普通の人間は例えそれが殺人犯であったとしても、人を殺した後に平然と食事をできるものではない。
アドリアンはもはや普通の人間ではなく、彼はクレー射撃から帰るなり、タマンダーレの料理を何の躊躇いもなく平らげたのだ。
事は一刻を争っている。
アルジェリー達は無事に脱出したが、彼女達がすぐに記事を発表したところで世界の誰もそれを見ないことは明白だ。

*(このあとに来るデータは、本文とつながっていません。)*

(** * BetterForward: the message/thread correlation engine

    A shallow embedding of the handlers of [main.py] (class [TGBot]),
    [src/handlers/command_handler.py] (class [CommandHandler]) and
    [src/handlers/callback_handler.py] (class [CallbackHandler]).

    The sqlite tables are lists of rows in insertion order, the lookup cache
    is a finite map, and every call made on the Telegram Bot API is appended
    to an outbox so that what a handler sent, and in which order, can be
    stated.  A handler is a computation in a state-and-exception monad: the
    state survives a raised exception, as the effects of a Python handler
    do. *)

From stdpp Require Import base option list gmap strings pretty.
From Stdlib Require Import ZArith Lia Ascii.

Local Open Scope Z_scope.

(** ** Python values *)

(** The exception classes the handlers raise, catch or let through. *)
Inductive exn :=
| TypeError
| ValueError
| KeyError
| IndexError
| AttributeError
| JSONDecodeError
| ApiTelegramException
| OtherException (cls : string).   (* any other class, such as a time-out of the HTTP layer *)

Global Instance exn_eq_dec : EqDecision exn.
Proof. solve_decision. Defined.

(** [except ApiTelegramException], [except json.JSONDecodeError] and
    [except Exception] as predicates on the raised class. *)
Definition except_ApiTelegramException (e : exn) : bool :=
  bool_decide (e = ApiTelegramException).
Definition except_JSONDecodeError (e : exn) : bool :=
  bool_decide (e = JSONDecodeError).
Definition except_Exception (e : exn) : bool := true.

(** The line feed of the Python literals. *)
Definition nl : string := String (Ascii.ascii_of_nat 10) EmptyString.

(** [str(n)] and [f"{n}"] for an integer. *)
Definition str (n : Z) : string := pretty n.

(** [s.format(a1, ..., an)] for templates whose only fields are [{}]. *)
Fixpoint format (s : string) (args : list string) : string :=
  match s with
  | String "{"%char (String "}"%char rest) =>
      match args with
      | a :: args' => a +:+ format rest args'
      | [] => format rest []
      end
  | String c rest => String c (format rest args)
  | EmptyString => EmptyString
  end.

(** [s.split(" ")]: cut at every single blank, empty pieces kept. *)
Fixpoint split_go (cur : string) (s : string) : list string :=
  match s with
  | EmptyString => [String.rev cur]
  | String " "%char rest => String.rev cur :: split_go EmptyString rest
  | String c rest => split_go (String c cur) rest
  end.
Definition split (s : string) : list string := split_go EmptyString s.

(** Values of a decoded JSON object, as far as the keyboards of the bot
    produce them. *)
Inductive jval :=
| JInt (n : Z)
| JStr (s : string).

Global Instance jval_eq_dec : EqDecision jval.
Proof. solve_decision. Defined.

(** What [json.loads] makes of a text: an object (a dict), or a value on
    which subscripting with a string raises [TypeError]. *)
Inductive json :=
| JObject (fields : gmap string jval)
| JNotObject.

(** [CallbackQuery.data], seen through [json.loads]. *)
Inductive callback_data :=
| DataNull                (* the text "null" *)
| DataInvalid (s : string) (* a text on which json.loads raises JSONDecodeError *)
| DataJson (j : json).    (* any other text, with what json.loads returns *)

(** ** Telegram objects *)

Record User := {
  u_id : Z;
  first_name : string;
  last_name : option string;
  username : option string;
}.
(* ===== verification/_CoqProject ===== *)
-Q . S2P
Prelude.v
Text.v
Field.v
Commitments.v
Instrument.v
Kernel.v
Anchor.v
Batch.v
Chain.v
Accept.v
Wire.v
Block.v
Network.v
Messages.v
Peer.v
Gcs.v
HeaderChain.v
FullScan.v
Scan.v
ScanFile.v
Client.v
Bitcoin.v
Bech32.v
Rpc.v
NodeChain.v
NodeScan.v
NodeFile.v
BatchV2.v
BatchDemo.v
BatchRules.v
BatchWire.v
BatchFinal.v
BatchWeight.v
BatchInputs.v
Replacement.v
FeeModel.v
BatchV1.v
Relay.v
GossipFrame.v
GossipDemo.v
GossipStore.v
GossipSession.v
GossipSafety.v
GossipPhases.v
GossipRestart.v
AccountText.v
AccountTypes.v
Observation.v
Issuance.v
Registry.v
AccountGate.v
AccountJournal.v
IssuanceLedger.v
AccountDemo.v
Circuit.v
Pcd.v
PcdLedger.v
PcdAccept.v
PcdProve.v
PcdDemo.v
Snapshot.v
Wallet.v
WalletFacts.v
WalletSelect.v
WalletPay.v
WalletExport.v
WalletDemo.v
(* ===== verification/Prelude.v ===== *)
(** * A verification development for the OpenCSV client-side-validation library

    OpenCSV moves coins off chain: a transfer is a proof handed to its receiver,
    and the chain carries only a 64-byte record that makes the spent coins'
    nullifiers public, once.  A receiver accepts a coin after checking the proof,
    that the record it names binds exactly the spent nullifiers, that no earlier
    record on the chain binds them, and that the issuer's public supply is
    sound.  The development models that decision, the proof behind it, every way
    the program has of learning what the chain says, the co-funded Bitcoin
    transactions that carry many records as one, the gossip that builds them, and
    the wallets that plan, store and receive coins.  Paths below are under
    [src/crates], those that begin with [ffi/] under [src].

    ** The program and the files that model it

    - Texts.  [Text.v]: Rust strings, their slicing and number parsing, hexadecimal.
    - Commitments.  [Field.v], [Commitments.v], [Instrument.v]:
      [opencsv-core/src/{field,digest,coin,asset,issuer,consignment,instrument}.rs]
      and [opencsv-kernel/src/hash.rs].  Bytes packed into field elements, the
      domain-separated sponge calls, and the terms an asset commits to.
    - Decision.  [Kernel.v]: [opencsv-kernel/src], the pure functions that decide
      binding, first occurrence, supply and acceptance.
    - Records.  [Anchor.v], [Batch.v]: [opencsv-core/src/{anchor,kernel,batch}.rs],
      the 64-byte record, its occurrence test, and the witness envelopes that put
      many transfers behind one record.
    - Chains.  [Chain.v]: [opencsv-core/src/{chain,crosscheck,audit}.rs].  The
      trait [AnchorChain] is a record of queries, [ChainLaws] what a backend owes
      its clients; the in-memory chain and the quorum of several backends are
      instances.
    - Acceptance.  [Accept.v]: [opencsv-core/src/accept.rs], which queries a chain,
      calls the proof verifier and calls the kernel's decision, in the code's order
      with its early returns.
    - Proofs, [opencsv-pcd/src].  [Circuit.v] (value.rs, hash.rs, issuer.rs) holds the
      gadgets, [Pcd.v] (node.rs, security.rs) the four circuits, the provers and the
      verifier, [PcdAccept.v] (accept.rs) the proof envelope and the implementation of
      the verifier [Accept.v] calls.  [PcdLedger.v] is their specification - histories
      that conserve value - with the refinement theorems, [PcdProve.v] the completeness of
      the provers, [PcdDemo.v] a transparent proof system that satisfies the laws.
    - The light client, [opencsv-cbf/src].  [Wire.v] (error.rs, hash.rs, wire.rs),
      [Block.v] (block.rs), [Network.v] (network.rs, proof of work), [Messages.v]
      and [Peer.v] (messages.rs, peer.rs), [Gcs.v] (siphash.rs, gcs.rs),
      [HeaderChain.v] (chain.rs), [FullScan.v] and [Scan.v] (fullscan.rs, scan.rs:
      anchor chains obtained from blocks and filters), [ScanFile.v] (the file of the
      scan index), [Client.v] (client.rs: several peers, agreement, cached filters,
      verdicts on anchors and outputs).
    - The node backend, [opencsv-bitcoin/src].  [Rpc.v] (rpc.rs, error.rs), [Bech32.v]
      (bech32.rs), [NodeChain.v] (chain.rs: the index kept from a node's blocks, solo
      anchors) with its theorems in [NodeScan.v] and [NodeFile.v], [FeeModel.v]
      (fee_model.rs), [BatchV1.v] (batch.rs), [Relay.v] (relay.rs).
    - Batches on Bitcoin, [opencsv-bitcoin/src].  [Bitcoin.v] is the interface to
      the third-party [bitcoin] crate; [BatchV2.v] models batch_v2.rs, and
      [BatchRules.v], [BatchWire.v], [BatchFinal.v], [BatchWeight.v] hold its
      theorems; [BatchInputs.v] models [opencsv-cbf/src/batch.rs], the receipts that
      tie a batch to outputs the light client verified; [Replacement.v] models
      replacement.rs; [BatchDemo.v] the concrete batch the witnesses evaluate.
    - Batch gossip, [opencsv-cli/src/batch_gossip.rs].  [GossipFrame.v] the signed frames
      and stored reservations, [GossipStore.v] the session directory under a schedule of
      faults, [GossipSession.v] the sessions; [GossipSafety.v], [GossipPhases.v] and
      [GossipRestart.v] hold the theorems, [GossipDemo.v] a signature library.
    - The account wallet, [ffi/src/account.rs] and production_issuance.rs.  [AccountText.v]
      (with hex.rs) and [AccountTypes.v] its texts and data; [Observation.v] the evidence
      about unconfirmed transactions; [Issuance.v] threshold-signed mint authorizations;
      [Registry.v] the release floor; [AccountGate.v] the write gates and caps;
      [AccountJournal.v] planned transfers and local batches; [IssuanceLedger.v] the supply
      ledger; [AccountDemo.v] a concrete account.
    - The in-memory wallet, [ffi/src].  [Snapshot.v] (snapshot.rs) the anchor log a host
      supplies, [Wallet.v] (wallet.rs) every operation of the wallet; [WalletFacts.v],
      [WalletSelect.v], [WalletPay.v] and [WalletExport.v] hold the theorems,
      [WalletDemo.v] a concrete wallet.

    The components meet at a few interfaces.  [AnchorChain] with [ChainLaws]: acceptance
    is proved against it, and the in-memory, quorum, full-scan, index, node and snapshot
    chains provide it.  [ProofVerifier]: acceptance is proved against it, and
    [CoinProofVerifier] of [PcdAccept.v] is one; the wallet calls the driver through it.
    [HeaderSource] and [PeerOps]: the header chain and the client are proved against any
    peer, and [Peer.v] is one.  [ChainClient]: the scans are proved against any client,
    and [Client.v] is one.  [BitcoinLib], [Ecdsa] and [Secp] with their laws: batches,
    gossip and issuance are proved against any implementation.

    ** Conventions

    Bytes are [Byte.byte]; an integer of the sources is a [Z], with [checked_],
    [saturating_] and wrapping operations written out where the code uses them and
    its range stated where a theorem needs it.  Unchecked sums wrap around, as in the
    release builds that are shipped; the build flags of test code are off.  Fallible
    code is in [result], the sources' [?] is bind; code that mutates a connection, a
    client, a session, a wallet or a scan index is a state-and-error program whose state
    survives an error, because the code keeps what it had already changed.  A panic is
    [None] of an option, or [Panicked] or [Crashed] where errors are reported too.  A
    definition keeps the name it has in the source, with a prefix where two components
    use the same name.

    What is not in the sources is a parameter: the Poseidon2 sponge ([Poseidon],
    [Permutation]), SHA-256 ([Sha256d], [Sha256]), the STARK prover and verifier
    ([StarkSystem]), the [bitcoin] crate, secp256k1, the JSON, URL, bincode, postcard and
    base64 codecs, the peers' and the node's answers, the cache directory, the clock and
    the random numbers - random contexts are a list of draws, and a loop that draws more
    reports it.  Laws say only what is documented of them - lengths of digests, round
    trips of encodings, soundness and completeness of the proof system - and no
    theorem assumes a hash function injective: where one is needed to be, the
    theorem's conclusion offers the colliding inputs instead ([collides],
    [collide_within], [no_collision]).  Each law has an instance, and each theorem with a
    hypothesis a witness that evaluates it.

    ** What the theorems show

    - Proofs.  A verified proof whose root key is a circuit of the crate stands for a
      history that conserves value; a ledger of proven entries with distinct
      nullifiers never holds more than was minted; honest transfers prove; the
      gadgets compute exactly the sponge and the balance; every accepted coin has such a
      history - and, because acceptance does not look at the anchors of ancestors, one
      minted coin can be accepted twice.  The verifier does not compare the root key with
      a fixed one, so these theorems assume it is ([authentic]).
    - Acceptance.  A transfer is accepted exactly under the stated conditions on
      chain, proof and supply; no two accepted transfers spend one nullifier;
      the driver refines the kernel's decision; a settled transfer is accepted;
      the binding check is the record's constructor read backwards; copied records
      and quorum disagreement spend nothing.
    - Commitments.  Distinct commitments, and commitments of distinct values, are
      distinct digests up to a sponge collision; an asset fixes its terms.
    - Chain views.  What a scan reports is exactly what the blocks of its window
      carry, so a scanned chain excludes a double spend inside the window; the index
      follows the best chain through reorganisations and is read back from its file;
      verdicts of the client on an anchor or an output are true of its validated chain;
      one honest peer is enough, and the client's invariant survives every operation.  The
      node's index misses the spends inside batches.
    - Headers and peers.  The chain stays valid and reaches the honest tip; the
      validation of a header is the stated predicate; work and targets are exact;
      loops over a connection end; parsers accept only in-range values.
    - Batches.  A manifest moves exactly the value it says and charges each
      participant the fair share; every message parses exactly from what is
      written; signing, collecting and finalizing are exact; verified signatures
      always fit the weight charged for; the finalized transaction shows every
      participant's transfer to a scan; a reservation is not released after a
      signature has been; replacements keep what they must.
    - Gossip.  Under every fault schedule a share is published only after its release is
      durable and reservations stay exclusive; a restarted session is the one that
      stopped; one torn write makes a session unopenable.
    - The account wallet.  Accepted evidence is exact; a mint needs its threshold of distinct
      authorities; the registry floor never rolls back; the caps of a rolling day hold over
      every sequence of calls; the ledger admits each authorization once and in order.
    - The in-memory wallet.  Over every sequence of calls coins are neither lost nor revived
      and a spent coin is never planned again; coin selection is optimal; a payment takes
      exactly its amount from the unspent total and reveals exactly its inputs' nullifiers;
      a planned transaction is imported as itself, except redeems, which never are; saved
      secrets reopen exactly when the currency codes are texts; a mined anchor always
      replaces a provisional one.

    ** Fuel and bounds

    Recursion that is not structural takes fuel, and running out is a [None] or an
    error the code does not have, so every such loop has a theorem that it does not
    happen.  [merkle_loop] takes the number of leaves ([merkle_fuel_enough]).  The loops
    over a connection take the number of messages it still holds
    ([connection_loops_terminate]).  [fetch_pages] takes the number of heights of its
    range and [work_loop] 256 rounds, one per bit.  The extended Euclid of the field
    inverse takes 63 rounds, twice the bits of the modulus.  [sync] may really run for ever
    against a peer that keeps serving headers that attach nowhere; against an honest
    peer more rounds than its chain has headers are enough ([sync_reaches_peer_tip]).

    ** Not modelled

    The proving library behind [opencsv-pcd]: a circuit is the function from wires to
    outputs it constrains, its wires hold base-field elements, and a verification key is the
    construction of its circuit.  Sockets, name resolution, files and HTTP are input and
    output; what they deliver is an argument.  Calls to the account database succeed,
    uniqueness constraints apart.  Of [ffi/src/account.rs] the recovery journal, the
    signing and broadcast of account transactions, migrations, the synchronisation of
    accounts and the table layout are left out; of [ffi/src] the binding layer (lib.rs),
    the scan and cross-check entry points and the issuer's command line; and the
    command line of [opencsv-cli], [opencsv-anchor-server] and [opencsv-signal], which call
    what is modelled here.

    ** This file

    Bytes, fixed-width codecs, the [Result] type of the sources with its
    monadic notation, list searches and slices, sorting, and the tactics and hint
    databases the component files share. *)


From stdpp Require Export base list sorting numbers countable strings sets gmap.
From Stdlib Require Export ZArith Lia.
From Corelib Require Export Init.Byte.
From Stdlib Require Strings.Byte.
From Stdlib Require ZArith.Zbitwise.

東煌の件はいよいよ片付きそうだが、タマンダーレにとって、それは賭けに近い。
アドリアンを裏切っていることに、良心が傷つくあまり悲鳴をあげていた。
それでもどうにかやり通すしかない。
そうでなければ、あの子は永遠に怪物のまま生涯を終える。
その手をもう血に染めて、自身の目的の為に人を利用しているタマンダーレは、自分自身もライリーのようになってしまうのではないかという不安を抱えながらも必死に戦っていた。
その甲斐あってか、数日後。
"ラッキー・ルー"と呼ばれた彼女に、まさしく幸運が巡ってきた。
南北東煌間の緊張が急速に解れたのである。